*EXERCISE REQUIREMENTS:* Gather up every line from the entries below that uses the word "queueIdsOf".
BEGIN INFORMATION SHOWN
(** Lines 330-439: what [submit] does with the parsed enqueue response. *)
Definition submit_after_enqueue (k : SubmitFrame) (currentChatId : string)
    (r : HttpReply EnqueueResponse) (s : Hook) : Hook * list Effect :=
  match postJson r with
  | inl error => submit_catch k error s
  | inr response =>
    match er_queue response with
    | Some q =>
      if negb (er_success response) || negb (truthy (Some (eq_id q))) then
        submit_catch k (or_else (er_error response) "Failed to enqueue prompt") s
      else
        let s := updatePendingQueueJobs (attachServerId (sf_optimisticId k) q) s in
        let s := armPolling k currentChatId s in
        let s := setMessages (evictMessage (sf_optimisticId k)) s in
        let s := setInput "" s in
        (setIsSubmitting false s,
         [CleanupOptimisticAttachments
            (attachmentUrls (sf_optimisticAttachments k));
          CacheAndAddMessage (sf_optimisticMessage k);
          ClearDraft]
         ++ (if bool_decide (0 < length (sf_messages k))
             then [BumpChat currentChatId] else []))
    | None =>
        submit_catch k (or_else (er_error response) "Failed to enqueue prompt") s
    end
  end.

(** ** The poll tick *)

(** Lines 358-360: the server ids of the jobs that have one. *)
Definition queueIdsOf (activeJobs : list PendingQueueMessage) : list string :=
  omap (λ job, if truthy (queueId job) then queueId job else None) activeJobs.

(** The synchronous head of the interval callback (lines 351-373). *)
Definition pollTick (k : PollFrame) (s : Hook) : Hook * list Effect :=
  let activeJobs := pendingQueueJobs s in
  if bool_decide (length activeJobs = 0) then (clearPolling s, [])
  else
    let queueIds := queueIdsOf activeJobs in
    if bool_decide (length queueIds = 0) then (s, [])
    else
      (suspend (AwaitStatus k) s,
       [PostStatus {| sb_userId := pf_uid k;
                      sb_isAuthenticated := pf_isAuthenticated k;
                      sb_queueIds := queueIds |}]).

(** The three exits of the [filter] callback of lines 391-401. *)
Inductive Verdict := Keep | DropFailed | DropCompleted.

Global Instance Verdict_eq_dec : EqDecision Verdict.
Proof. solve_decision. Defined.

Definition verdict (completedIds failedIds : gset string)
    (job : PendingQueueMessage) : Verdict :=
  match queueId job with
  | Some q =>
    if negb (truthy (queueId job)) then Keep
    else if bool_decide (q ∈ failedIds) then DropFailed
    else if bool_decide (q ∈ completedIds) then DropCompleted
    else Keep
  | None => Keep
  end.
END INFORMATION SHOWN
*EXERCISE RESPONSE:*
Definition queueIdsOf (activeJobs : list PendingQueueMessage) : list string :=
    let queueIds := queueIdsOf activeJobs in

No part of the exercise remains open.